After dropping him off at Del Oro High School, Susan claimed she went directly home and spent the remainder of the morning chasing down the family’s yellow Labrador, Dusty, who was loose in the neighborhood. In fact, she had the dog in the car with her when she returned to pick up Gabe at school around 12:30 that afternoon. The dog even joined them for lunch at Baja Fresh Mexican Grill in the neighboring town of Lafayette.
As far as Gabe was concerned, his mother was acting “perfectly normal” during their meal at the fast-food grill. They stopped at a local drugstore to buy some acne medication for his teenage complexion. It wasn’t until they returned home, and Susan promptly announced that she needed to run another errand, that the teen grew suspicious.
It didn’t make sense to Gabe. Why didn’t she complete her chores while they were out?
The car keys jingled in her hand as Susan ran back out to the silver Volvo and took off down the driveway. She later told police that she went to Blockbuster Video to return an overdue movie and pick up another film, Scooby Doo, for Gabe. As Susan left for town, Gabe went to the home gym the family had set up in a small outbuilding adjacent to the pool house. He planned to attend a baseball game with his father that night, a date made the night before during their drive back from Los Angeles. Though it was Columbus Day, Felix was going to see a few patients that morning, but he assured Gabe that he would be home by 3 PM, in time to make it to Pac Bell Stadium for the playoff game between the San Francisco Giants and the St. Louis Cardinals.
By late afternoon, Gabe began to worry. Though Susan had returned home just before 3 PM, Felix had not returned or even called to say he was running late. In addition, there was something odd about the way his mother was acting. She was doing housework and preparing dinner as usual, but despite the normality of it all, her behavior just didn’t feel right.
Gabe placed a call to his dad’s office. There was no answer. By seven-thirty, he had made at least a half-dozen calls to his father’s phone numbers with no success. It was time to go downstairs and find his mother.
“Mom, where’s Dad?”
“I don’t know,” Susan replied coolly.
Gabriel didn’t like the way she answered the question. She fluttered her eyelids—something he had seen a million times. This reaction usually accompanied a lie. Gabe repeated the question to see if she would do it again. She did. Now he was certain that something was wrong, but he wasn’t sure what to do, so he decided to go back upstairs and wait one more hour. If his dad didn’t turn up, he would call the police.

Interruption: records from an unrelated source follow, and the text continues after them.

(* ===== verification/PublishFacts.v ===== *)
(** * What relays and clients get from the blockchain

    The set of receivers that a relay reconstructs for an old entry, the way of an entry from one relay to another, and what stops it. *)
From stdpp Require Import gmap.
From S2P Require Import Prelude ParseInt Strings Smartutil Binascii ConsDiffDoc CryptoRsa ParseFacts Gsri GsriRoundtrip Bkem BkemFacts Contract ContractFacts ChainPy Publish.

(** ** Runs *)

Lemma bind_ok {St A B} (m : run St A) (k : A -> run St B) (s s' : St) (a : A) : m s = (Ok a, s') -> mbind k m s = k a s'.
Proof. intros E. unfold mbind, run_bind. by rewrite E. Qed.
Lemma bind_err {St A B} (m : run St A) (k : A -> run St B) (s s' : St) : m s = (Err, s') -> mbind k m s = (Err, s').
Proof. intros E. unfold mbind, run_bind. by rewrite E. Qed.
Lemma bind_stuck {St A B} (m : run St A) (k : A -> run St B) (s s' : St) : m s = (Stuck, s') -> mbind k m s = (Stuck, s').
Proof. intros E. unfold mbind, run_bind. by rewrite E. Qed.
Lemma bind_inv {St A B} (m : run St A) (k : A -> run St B) (s s' : St) (b : B) : mbind k m s = (Ok b, s') ->
  exists a s1, m s = (Ok a, s1) /\ k a s1 = (Ok b, s').
Proof. unfold mbind, run_bind. destruct (m s) as [[a| |] s1]; [eauto|done..]. Qed.

(** ** Joins and removals in the log *)

Definition joined (t : list event) : list Z := concat ((fun e => match e with Joined i => [i] | Removed _ => [] end) <$> t).
Definition removed (t : list event) : list Z := concat ((fun e => match e with Joined _ => [] | Removed l => l end) <$> t).
Definition joins_only (t : list event) : bool := bool_decide (removed t = []).

Lemma removed_app (s t : list event) : removed (s ++ t) = removed s ++ removed t.
Proof. unfold removed. by rewrite fmap_app, concat_app. Qed.
Lemma joined_app (s t : list event) : joined (s ++ t) = joined s ++ joined t.
Proof. unfold joined. by rewrite fmap_app, concat_app. Qed.
Lemma joined_reverse (t : list event) : joined (reverse t) = reverse (joined t).
Proof.
  induction t as [|e t IH]; [done|]. rewrite reverse_cons, joined_app, IH. change (e :: t) with ([e] ++ t). rewrite joined_app, reverse_app. f_equal.
  by destruct e.
Qed.
Lemma removed_reverse (t : list event) : removed (reverse t) = [] <-> removed t = [].
Proof.
  induction t as [|e t IH]; [done|]. rewrite reverse_cons, removed_app. change (e :: t) with ([e] ++ t). rewrite removed_app, !app_nil, IH. tauto.
Qed.

Lemma members_joins (h t : list event) : removed t = [] -> members (h ++ t) = members h ++ joined t.
Proof.
  induction t as [|e t IH] using rev_ind; intros Hr; [by rewrite !app_nil_r|]. rewrite removed_app, app_nil in Hr. destruct Hr as [Ht He].
  rewrite app_assoc, members_snoc, IH, joined_app, app_assoc by done. destruct e as [i|l]; cbn in *; [done|]. rewrite app_nil_r in *. subst l.
  apply filter_all, Forall_true. intros x. apply not_elem_of_nil.
Qed.

Lemma split_log (l : list event) : split_operations (event_op <$> l) (event_list <$> l) = Ok (removed l, joined l).
Proof. induction l as [|[i|s] l IH]; cbn; [done|by rewrite IH..]. Qed.

Lemma py_remove_last (x : Z) (l : list Z) : x ∉ l -> py_remove x (l ++ [x]) = Some l.
Proof.
  induction l as [|y l IH]; cbn; [by rewrite Z.eqb_refl|]. intros [Hy Hx]%not_elem_of_cons. rewrite (proj2 (Z.eqb_neq y x)) by congruence. by rewrite IH.
Qed.
Lemma remove_all_joined (j : list Z) : forall l, NoDup (l ++ j) -> remove_all (reverse j) (l ++ j) = Ok l.
Proof.
  induction j as [|x j IH] using rev_ind; intros l Hnd; [by rewrite app_nil_r|]. rewrite reverse_snoc, app_assoc in *. cbn [remove_all].
  apply NoDup_app in Hnd as (Hnd & Hx & _). rewrite py_remove_last; [by apply IH|]. intros Hl. apply (Hx x Hl). left.
Qed.

(** A relay that is not in the list cannot be removed from it. *)
Lemma py_remove_none (x : Z) (l : list Z) : x ∉ l -> py_remove x l = None.
Proof.
  induction l as [|y l IH]; cbn; [done|]. intros [Hy Hx]%not_elem_of_cons. rewrite (proj2 (Z.eqb_neq y x)) by congruence. by rewrite IH.
Qed.

Lemma members_nodup (c : contract) (h : list event) : refines c h -> NoDup (members h).
Proof. intros R. rewrite (ref_members c h R). apply NoDup_filter, NoDup_seqZ. Qed.

Lemma members_range (c : contract) (h : list event) (i : Z) : refines c h -> i ∈ members h -> 1 <= i < relayIndex c.
Proof. intros R. rewrite (ref_members c h R). intros [_ H%elem_of_seqZ]%list_elem_of_filter. lia. Qed.

Lemma healthy_member (c : contract) (h : list event) (i : Z) : refines c h -> healthy c i = true -> i ∈ members h.
Proof.
  intros R (Hi & _ & Hu)%(ref_health c h R). rewrite (ref_members c h R). apply list_elem_of_filter. split; [done|]. apply elem_of_seqZ. lia.
Qed.

(** What the log makes of the current set for an entry with the counter [k]: the members at that time, unless somebody was removed since. *)
Lemma log_undo (c : contract) (h : list event) (k : Z) : refines c h -> 0 <= k ->
  (let* l := add_all (removed (log_from h k)) (members h) in remove_all (joined (log_from h k)) l) =
  if joins_only (drop (Z.to_nat (k - 1)) h) then Ok (members (take (Z.to_nat (k - 1)) h)) else Err.
Proof.
  intros R Hk. unfold log_from, joins_only. set (n := Z.to_nat (k - 1)).
  assert (Ez : removed (if k =? 0 then [Removed []] else []) = [] /\ joined (if k =? 0 then [Removed []] else []) = []) by (by destruct (k =? 0)).
  destruct Ez as [Er Ej]. rewrite removed_app, joined_app, Er, Ej, !app_nil_r, joined_reverse.
  destruct (bool_decide_reflect (removed (drop n h) = [])) as [Hr|Hr].
  - rewrite (proj2 (removed_reverse _) Hr). cbn [add_all obind]. pose proof (members_joins (take n h) (drop n h) Hr) as Hm. rewrite take_drop in Hm.
    rewrite Hm. apply remove_all_joined. rewrite <- Hm. by eapply members_nodup.
  - destruct (removed (reverse (drop n h))) as [|x l] eqn:E; [by destruct Hr; apply removed_reverse|done].
Qed.
(** C14: The life of a relay's descriptor: from the start of the program, after any calls that rebuild it, read it or mark it dirty, it is dirty exactly
    if there is a reason, a clean descriptor is there, and a rebuild that publishes leaves the relay registered, with the descriptor just
    built, clean from now on; a rebuild that fails changes nothing. A forced rebuild of a clean descriptor, as the hourly one is, leaves a
    descriptor without a reason of generation. *)
Theorem descriptor_life (n0 n : node) : desc n0 = initial_descriptor -> rtc step n0 n -> desc_ok (desc n) /\
  forall fresh now t force r n', rebuild fresh now t force 1 n = (Ok r, n') ->
    (r = false -> desc n' = desc n) /\
    (r = true -> force = true -> exists ri ei, fresh = Some (ri, ei) /\ relay_is_registered n' = true /\
       desc_routerinfo (desc n') = Some ri /\ desc_clean_since (desc n') = now /\ desc_needs_upload (desc n') = true /\
       (desc_clean_since (desc n) <> 0 -> desc_gen_reason (desc n') = None)).
Proof.
  intros H0 Hs. assert (Hok : desc_ok (desc n)).
  { assert (Hi : desc_ok (desc n0)) by (rewrite H0; unfold desc_ok; cbn; by split; [split|]). clear H0.
    induction Hs as [n|n n1 n2 H1 _ IH]; [done|]. apply IH. by eapply step_desc_ok. }
  split; [done|]. intros fresh now t force r n' H. apply rebuild_cases in H as [(-> & _ & -> & ->)|[(-> & ->)|(-> & ri & ei & -> & Hr & Hd)]].
  - split; [done|]. by intros _ [=].
  - by split; [|intros [=]].
  - split; [by intros [=]|]. intros _ _. exists ri, ei. rewrite Hd. cbn. split; [done|]. split; [by apply Hr|]. split; [done|]. split; [done|]. split; [done|].
    intros Hc. destruct (desc_dirty_reason (desc n)) eqn:E; [|done]. destruct Hc. apply Hok. by rewrite E.
Qed.
End life.
(** The union is read back, whatever follows it. *)
Lemma parse_union_ok (obj : link_specifier) (rest : bytes) : ls_wf obj ->
  parse_union (mk_ls (ls_type obj) (ls_len obj) 0 0 (replicate 16 NUL) 0 (replicate 20 NUL) (replicate 32 NUL) [] false) (ls_len obj)
    (concat (ls_members obj) ++ rest) = Ok (Some (obj, 0, rest)).
Proof.
  destruct 1 as [a p Ha Hp|a p Ha Hp|id Hi|id Hi|t s Ht Hs].
  - cbn -[set_uint32 set_uint16 get_uint32 get_uint16 drop Z.pow app]. rewrite app_nil_r, <- app_assoc, get_uint32_app by done. cbn [obind].
    unfold set_uint32. rewrite drop_be, get_uint16_app by done. cbn [obind]. unfold set_uint16. by rewrite drop_be.
  - cbn -[set_uint16 read_bytes get_uint16 drop Z.pow app]. rewrite app_nil_r, <- app_assoc, read_bytes_app by done. cbn [obind].
    rewrite drop_at, get_uint16_app by done. cbn [obind]. unfold set_uint16. by rewrite drop_be.
  - cbn -[read_bytes drop app]. rewrite app_nil_r, read_bytes_app by done. cbn [obind]. by rewrite drop_at.
  - cbn -[read_bytes drop app]. rewrite app_nil_r, read_bytes_app by done. cbn [obind]. by rewrite drop_at.
  - rewrite ls_members_other by lia. cbn [concat]. rewrite app_nil_r. unfold parse_union, ls_other, LS_IPV4, LS_IPV6, LS_LEGACY_ID, LS_ED25519_ID.
    cbn [ls_type ls_len]. rewrite !(proj2 (Z.eqb_neq t _)) by lia. unfold zlen. rewrite Nat2Z.id, read_bytes_app by done. cbn [obind].
    rewrite drop_at by done. by rewrite Z.sub_diag.
Qed.

(** What the union of any input is: cut off, followed by bytes it does not explain, or the members of an object. *)
Lemma parse_union_total (t n : Z) (ptr : bytes) : 0 <= t < 256 -> 0 <= n < 256 -> n <= zlen ptr ->
  exists r, parse_union (mk_ls t n 0 0 (replicate 16 NUL) 0 (replicate 20 NUL) (replicate 32 NUL) [] false) n ptr = Ok r /\
    match r with
    | None => True
    | Some (obj, 0, rest) => ls_wf obj /\ ls_type obj = t /\ ls_len obj = n /\ ptr = concat (ls_members obj) ++ rest
    | Some (_, _, _) => True
    end.
Proof.
  intros Ht Hn Hl. unfold parse_union, LS_IPV4, LS_IPV6, LS_LEGACY_ID, LS_ED25519_ID.
  destruct (Z.eqb_spec t 0) as [->|]; [|destruct (Z.eqb_spec t 1) as [->|]; [|destruct (Z.eqb_spec t 2) as [->|]; [|destruct (Z.eqb_spec t 3) as [->|]]]].
  - destruct (Z.ltb_spec n 4); [by eexists|]. destruct (read_be 4 ptr ltac:(lia)) as (a & r1 & Ha & ->).
    change (be_bytes 4 a) with (set_uint32 a) in *. rewrite get_uint32_app by done. cbn [obind]. unfold set_uint32 in *. rewrite drop_be.
    rewrite zlen_app, zlen_be_bytes in Hl. destruct (Z.ltb_spec (n - 4) 2); [by eexists|]. destruct (read_be 2 r1 ltac:(lia)) as (p & r2 & Hp & ->).
    change (be_bytes 2 p) with (set_uint16 p). rewrite get_uint16_app by done. cbn [obind]. unfold set_uint16. rewrite drop_be.
    eexists. split; [done|]. destruct (n - 4 - 2) eqn:E; [|done..]. replace n with 6 by lia.
    split; [by apply (ls_wf_ipv4 a p)|]. split_and!; [done..|]. cbn -[be_bytes]. by rewrite app_nil_r, <- app_assoc.
  - destruct (Z.ltb_spec n 16); [by eexists|]. destruct (read_array 16 ptr ltac:(lia)) as (a & r1 & Ha & ->).
    rewrite read_bytes_app by done. cbn [obind]. rewrite drop_at by done. assert (zlen a = 16) by (unfold zlen; lia).
    rewrite zlen_app in Hl. destruct (Z.ltb_spec (n - 16) 2); [by eexists|]. destruct (read_be 2 r1 ltac:(lia)) as (p & r2 & Hp & ->).
    change (be_bytes 2 p) with (set_uint16 p). rewrite get_uint16_app by done. cbn [obind]. unfold set_uint16. rewrite drop_be.
    eexists. split; [done|]. destruct (n - 16 - 2) eqn:E; [|done..]. replace n with 18 by lia.
    split; [by apply (ls_wf_ipv6 a p)|]. split_and!; [done..|]. cbn -[be_bytes]. by rewrite app_nil_r, <- app_assoc.
  - destruct (Z.ltb_spec n 20); [by eexists|]. destruct (read_array 20 ptr ltac:(lia)) as (a & r1 & Ha & ->).
    rewrite read_bytes_app by done. cbn [obind]. rewrite drop_at by done.
    eexists. split; [done|]. destruct (n - 20) eqn:E; [|done..]. replace n with 20 by lia.
    split; [by apply (ls_wf_legacy a)|]. split_and!; [done..|]. cbn. by rewrite app_nil_r.
  - destruct (Z.ltb_spec n 32); [by eexists|]. destruct (read_array 32 ptr ltac:(lia)) as (a & r1 & Ha & ->).
    rewrite read_bytes_app by done. cbn [obind]. rewrite drop_at by done.
    eexists. split; [done|]. destruct (n - 32) eqn:E; [|done..]. replace n with 32 by lia.
    split; [by apply (ls_wf_ed25519 a)|]. split_and!; [done..|]. cbn. by rewrite app_nil_r.
  - destruct (read_array (Z.to_nat n) ptr ltac:(lia)) as (a & r1 & Ha & ->). rewrite read_bytes_app, drop_at by done. cbn [obind].
    eexists. split; [done|]. rewrite Z.sub_diag. assert (zlen a = n) by (unfold zlen; lia). rewrite <- H.
    split; [apply (ls_wf_other t a); lia|]. split_and!; [done..|]. change (mk_ls t (zlen a) 0 0 _ 0 _ _ a false) with (ls_other t a).
    rewrite ls_members_other by lia. cbn. by rewrite app_nil_r.
Qed.

#[export] Instance link_specifier_codec : Codec link_specifier.
Proof.
  refine {| cd_encode := link_specifier_encode; cd_parse := link_specifier_parse; cd_text := ls_text; cd_wf := ls_wf |}.
  - intros avail x Hw Hl. destruct (ls_wf_facts x Hw) as (Ht & Hn & E & He). unfold ls_text in *.
    unfold link_specifier_encode, link_specifier_check. rewrite He, encode_parts_ok by (cbn [concat]; rewrite app_nil_r; zl). cbn [obind negb].
    rewrite encode_parts_ok by zl. cbn [obind negb]. rewrite <- E. ltb_f. do 2 f_equal. zl.
  - intros x rest Hw. destruct (ls_wf_facts x Hw) as (Ht & Hn & E & _). unfold ls_text, link_specifier_parse, link_specifier_new. ltb_f.
    rewrite <- !app_assoc, get_uint8_app by done. cbn [obind]. ltb_f. rewrite drop_uint8, get_uint8_app by done. cbn [obind]. ltb_f.
    rewrite drop_uint8, parse_union_ok by done. cbn [obind Z.eqb negb]. rewrite (proj2 (Z.eqb_eq _ _)) by zl. cbn [tor_assert]. do 2 f_equal. zl.
  - intros s. unfold link_specifier_parse, link_specifier_new. destruct (Z.ltb_spec (zlen s) 1) as [H|H]; [left; by exists (-2)|].
    destruct (read_uint8 s H) as (t & s1 & Ht & ->). rewrite get_uint8_app by done. cbn [obind]. rewrite drop_uint8.
    destruct (Z.ltb_spec (zlen (set_uint8 t ++ s1) - 1) 1) as [H1|H1]; [left; by exists (-2)|].
    destruct (read_uint8 s1 ltac:(zl)) as (n & s2 & Hn & ->). rewrite get_uint8_app by done. cbn [obind]. rewrite drop_uint8.
    destruct (Z.ltb_spec (zlen (set_uint8 t ++ set_uint8 n ++ s2) - 1 - 1) n) as [H2|H2]; [left; by exists (-2)|].
    destruct (parse_union_total t n s2 Ht Hn ltac:(zl)) as (r & -> & Hr). cbn [obind].
    destruct r as [[[obj rem] rest]|]; [|left; by exists (-1)]. destruct (Z.eqb_spec rem 0) as [->|]; [|left; by exists (-1)].
    cbn [negb]. right. destruct Hr as (Hw & Et & En & ->). destruct (ls_wf_facts obj Hw) as (_ & _ & E & _).
    rewrite (proj2 (Z.eqb_eq _ _)) by zl. cbn [tor_assert]. exists obj, rest. unfold ls_text. rewrite Et, En, <- !app_assoc. do 2 (split; [done|]).
    do 2 f_equal. zl.
Defined.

Just before 9 PM, Gabriel questioned his mother once again. “Where’s Dad?” he demanded.
“I don’t know,” Susan’s eyelids flickered.
“Where’s my dad?” Gabriel barked at her. “Where is my dad?”
“I don’t know. Have you seen him? Have you talked to him?”
His mother’s odd responses were annoying him. She had been acting strangely for a long while, ever since a family trip to Disneyland five years earlier during which she had an emotional breakdown, Gabriel thought to himself. It had all started at dinner one night, as she cried and told the whole family she suddenly remembered that her father abused her as a child. With everyone seated around the table, she recounted the events in some detail, insisting that her mother and older brother had abused her as well.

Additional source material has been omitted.